Among the records that follow, find the line with "(Z.of_nat (List.length (filter" and the line with "- intros [= ->].". Set down those lines and all lines between them exactly, without adding anything.

━━━━━━━━━━━━━━━━

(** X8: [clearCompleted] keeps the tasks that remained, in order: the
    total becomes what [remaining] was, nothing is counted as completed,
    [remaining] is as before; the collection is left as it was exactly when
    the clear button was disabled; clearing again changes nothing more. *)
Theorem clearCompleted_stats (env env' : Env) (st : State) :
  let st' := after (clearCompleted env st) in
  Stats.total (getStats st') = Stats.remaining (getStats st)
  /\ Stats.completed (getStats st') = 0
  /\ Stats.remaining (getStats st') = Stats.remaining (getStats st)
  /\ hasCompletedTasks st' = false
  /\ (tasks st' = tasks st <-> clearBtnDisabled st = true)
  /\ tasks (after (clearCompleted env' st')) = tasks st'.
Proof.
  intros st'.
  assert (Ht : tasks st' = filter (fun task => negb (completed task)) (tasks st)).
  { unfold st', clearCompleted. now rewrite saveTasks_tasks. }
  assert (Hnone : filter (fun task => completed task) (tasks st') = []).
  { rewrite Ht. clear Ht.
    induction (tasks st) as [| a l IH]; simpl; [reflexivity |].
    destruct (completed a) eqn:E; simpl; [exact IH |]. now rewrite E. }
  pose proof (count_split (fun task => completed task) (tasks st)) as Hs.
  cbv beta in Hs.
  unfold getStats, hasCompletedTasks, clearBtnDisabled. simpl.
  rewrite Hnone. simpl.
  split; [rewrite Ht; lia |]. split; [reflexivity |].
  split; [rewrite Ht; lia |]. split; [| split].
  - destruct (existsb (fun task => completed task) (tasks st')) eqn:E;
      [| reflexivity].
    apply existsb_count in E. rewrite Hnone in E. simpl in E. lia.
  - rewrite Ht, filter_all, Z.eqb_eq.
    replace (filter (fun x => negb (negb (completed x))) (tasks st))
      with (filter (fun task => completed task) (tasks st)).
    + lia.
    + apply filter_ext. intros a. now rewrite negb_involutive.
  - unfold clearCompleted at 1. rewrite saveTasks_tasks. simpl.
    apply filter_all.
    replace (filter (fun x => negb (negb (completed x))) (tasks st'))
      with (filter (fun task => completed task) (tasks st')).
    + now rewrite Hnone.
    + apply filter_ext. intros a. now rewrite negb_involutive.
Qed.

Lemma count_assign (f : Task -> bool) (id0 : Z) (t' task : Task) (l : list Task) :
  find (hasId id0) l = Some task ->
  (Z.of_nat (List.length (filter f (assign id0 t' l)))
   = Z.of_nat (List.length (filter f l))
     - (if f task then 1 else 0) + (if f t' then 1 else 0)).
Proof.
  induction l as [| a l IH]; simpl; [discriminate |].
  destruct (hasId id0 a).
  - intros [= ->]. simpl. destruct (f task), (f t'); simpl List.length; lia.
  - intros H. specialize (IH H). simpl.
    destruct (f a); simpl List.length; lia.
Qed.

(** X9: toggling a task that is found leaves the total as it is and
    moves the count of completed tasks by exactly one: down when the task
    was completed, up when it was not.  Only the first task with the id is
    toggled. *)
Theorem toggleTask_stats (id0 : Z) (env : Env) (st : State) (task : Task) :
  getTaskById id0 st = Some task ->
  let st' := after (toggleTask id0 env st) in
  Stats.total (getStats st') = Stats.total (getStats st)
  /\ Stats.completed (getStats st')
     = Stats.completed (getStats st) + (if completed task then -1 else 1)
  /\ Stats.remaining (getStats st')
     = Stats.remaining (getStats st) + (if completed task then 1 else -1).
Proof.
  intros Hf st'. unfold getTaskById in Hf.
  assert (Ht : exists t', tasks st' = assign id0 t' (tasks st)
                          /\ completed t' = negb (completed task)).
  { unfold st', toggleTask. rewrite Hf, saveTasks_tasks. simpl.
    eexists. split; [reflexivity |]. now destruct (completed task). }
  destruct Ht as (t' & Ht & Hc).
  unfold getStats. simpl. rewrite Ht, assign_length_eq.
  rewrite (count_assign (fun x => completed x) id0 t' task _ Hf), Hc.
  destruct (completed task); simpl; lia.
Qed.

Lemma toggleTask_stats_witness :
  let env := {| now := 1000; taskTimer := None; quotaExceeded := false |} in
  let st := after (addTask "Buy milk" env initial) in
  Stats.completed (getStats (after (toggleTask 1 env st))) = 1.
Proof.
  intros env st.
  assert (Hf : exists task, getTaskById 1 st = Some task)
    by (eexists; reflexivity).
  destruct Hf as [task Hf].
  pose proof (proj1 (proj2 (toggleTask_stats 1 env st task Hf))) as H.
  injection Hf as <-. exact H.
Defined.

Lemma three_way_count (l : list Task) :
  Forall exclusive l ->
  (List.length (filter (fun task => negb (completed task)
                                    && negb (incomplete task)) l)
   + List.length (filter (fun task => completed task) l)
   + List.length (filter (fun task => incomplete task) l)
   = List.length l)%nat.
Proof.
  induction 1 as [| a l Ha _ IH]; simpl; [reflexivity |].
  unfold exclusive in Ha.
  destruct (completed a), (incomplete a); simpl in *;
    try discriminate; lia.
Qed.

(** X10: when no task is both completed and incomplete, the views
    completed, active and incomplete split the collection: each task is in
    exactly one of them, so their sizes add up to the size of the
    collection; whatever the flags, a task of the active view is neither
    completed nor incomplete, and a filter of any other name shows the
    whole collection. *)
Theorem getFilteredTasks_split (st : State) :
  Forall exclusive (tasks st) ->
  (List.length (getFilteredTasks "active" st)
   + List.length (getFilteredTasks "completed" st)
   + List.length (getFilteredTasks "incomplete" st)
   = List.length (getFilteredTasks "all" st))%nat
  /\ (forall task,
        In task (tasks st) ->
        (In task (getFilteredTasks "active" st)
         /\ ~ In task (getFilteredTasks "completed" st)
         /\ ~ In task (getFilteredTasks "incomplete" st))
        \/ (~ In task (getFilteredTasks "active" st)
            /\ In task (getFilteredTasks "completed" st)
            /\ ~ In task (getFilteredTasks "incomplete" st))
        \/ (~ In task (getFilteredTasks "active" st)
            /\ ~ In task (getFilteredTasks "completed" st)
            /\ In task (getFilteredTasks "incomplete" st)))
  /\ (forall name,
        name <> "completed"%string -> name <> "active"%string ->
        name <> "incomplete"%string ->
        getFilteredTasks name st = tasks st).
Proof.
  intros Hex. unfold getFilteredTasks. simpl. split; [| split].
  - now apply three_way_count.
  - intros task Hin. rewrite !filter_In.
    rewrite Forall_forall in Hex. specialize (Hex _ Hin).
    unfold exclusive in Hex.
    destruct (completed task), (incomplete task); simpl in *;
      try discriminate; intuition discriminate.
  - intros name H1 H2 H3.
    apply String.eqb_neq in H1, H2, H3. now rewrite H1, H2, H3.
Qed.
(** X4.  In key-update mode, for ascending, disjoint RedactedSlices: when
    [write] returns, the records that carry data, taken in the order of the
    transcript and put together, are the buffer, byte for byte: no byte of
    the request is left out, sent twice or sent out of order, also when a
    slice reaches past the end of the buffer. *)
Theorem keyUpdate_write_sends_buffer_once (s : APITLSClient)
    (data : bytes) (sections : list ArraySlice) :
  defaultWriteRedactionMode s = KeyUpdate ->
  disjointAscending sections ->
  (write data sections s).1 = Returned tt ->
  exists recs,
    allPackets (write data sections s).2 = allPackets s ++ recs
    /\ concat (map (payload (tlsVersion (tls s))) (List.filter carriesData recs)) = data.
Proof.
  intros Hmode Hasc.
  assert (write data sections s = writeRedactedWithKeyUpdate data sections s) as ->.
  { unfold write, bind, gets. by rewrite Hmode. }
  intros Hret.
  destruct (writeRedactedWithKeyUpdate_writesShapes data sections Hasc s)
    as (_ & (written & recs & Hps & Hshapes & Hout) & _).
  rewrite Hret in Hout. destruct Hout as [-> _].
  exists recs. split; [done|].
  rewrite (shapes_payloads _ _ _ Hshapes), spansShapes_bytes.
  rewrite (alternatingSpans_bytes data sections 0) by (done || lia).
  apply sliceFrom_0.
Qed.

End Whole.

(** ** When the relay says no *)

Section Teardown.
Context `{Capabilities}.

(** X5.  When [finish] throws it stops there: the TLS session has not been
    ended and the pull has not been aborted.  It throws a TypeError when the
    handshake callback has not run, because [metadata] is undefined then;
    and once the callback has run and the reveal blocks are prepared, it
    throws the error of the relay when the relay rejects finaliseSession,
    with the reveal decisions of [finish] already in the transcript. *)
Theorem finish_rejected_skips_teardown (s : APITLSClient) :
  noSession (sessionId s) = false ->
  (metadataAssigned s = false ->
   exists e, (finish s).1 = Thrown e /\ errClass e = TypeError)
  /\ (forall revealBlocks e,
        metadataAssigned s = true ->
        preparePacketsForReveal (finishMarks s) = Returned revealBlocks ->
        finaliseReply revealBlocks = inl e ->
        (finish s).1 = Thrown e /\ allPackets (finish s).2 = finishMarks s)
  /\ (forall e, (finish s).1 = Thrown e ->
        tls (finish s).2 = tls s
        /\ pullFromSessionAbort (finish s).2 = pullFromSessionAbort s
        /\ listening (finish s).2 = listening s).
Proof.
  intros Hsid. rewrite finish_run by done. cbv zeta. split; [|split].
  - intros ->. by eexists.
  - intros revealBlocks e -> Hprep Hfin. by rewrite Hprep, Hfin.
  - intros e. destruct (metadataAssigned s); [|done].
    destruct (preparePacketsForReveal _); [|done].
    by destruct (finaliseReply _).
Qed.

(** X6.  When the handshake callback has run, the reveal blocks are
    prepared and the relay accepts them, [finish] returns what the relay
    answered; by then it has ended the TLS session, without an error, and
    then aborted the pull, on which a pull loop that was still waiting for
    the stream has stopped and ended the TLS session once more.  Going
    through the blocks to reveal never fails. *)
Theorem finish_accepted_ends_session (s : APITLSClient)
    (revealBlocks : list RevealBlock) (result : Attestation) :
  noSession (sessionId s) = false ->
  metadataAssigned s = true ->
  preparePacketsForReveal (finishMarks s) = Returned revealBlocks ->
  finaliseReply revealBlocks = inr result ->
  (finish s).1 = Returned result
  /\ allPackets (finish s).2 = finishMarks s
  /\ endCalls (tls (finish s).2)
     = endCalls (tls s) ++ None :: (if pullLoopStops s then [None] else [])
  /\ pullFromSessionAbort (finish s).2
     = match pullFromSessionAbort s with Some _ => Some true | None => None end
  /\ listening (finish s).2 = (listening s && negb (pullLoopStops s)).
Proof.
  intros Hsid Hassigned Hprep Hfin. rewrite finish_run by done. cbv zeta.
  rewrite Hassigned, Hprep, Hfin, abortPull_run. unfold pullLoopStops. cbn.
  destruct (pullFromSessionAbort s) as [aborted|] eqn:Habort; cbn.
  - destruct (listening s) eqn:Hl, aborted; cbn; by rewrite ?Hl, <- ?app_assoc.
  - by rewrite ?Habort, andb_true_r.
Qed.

━━━━━━━━━━━━━━━━

**Reply**:
  (Z.of_nat (List.length (filter f (assign id0 t' l)))
   = Z.of_nat (List.length (filter f l))
     - (if f task then 1 else 0) + (if f t' then 1 else 0)).
Proof.
  induction l as [| a l IH]; simpl; [discriminate |].
  destruct (hasId id0 a).
  - intros [= ->]. simpl. destruct (f task), (f t'); simpl List.length; lia.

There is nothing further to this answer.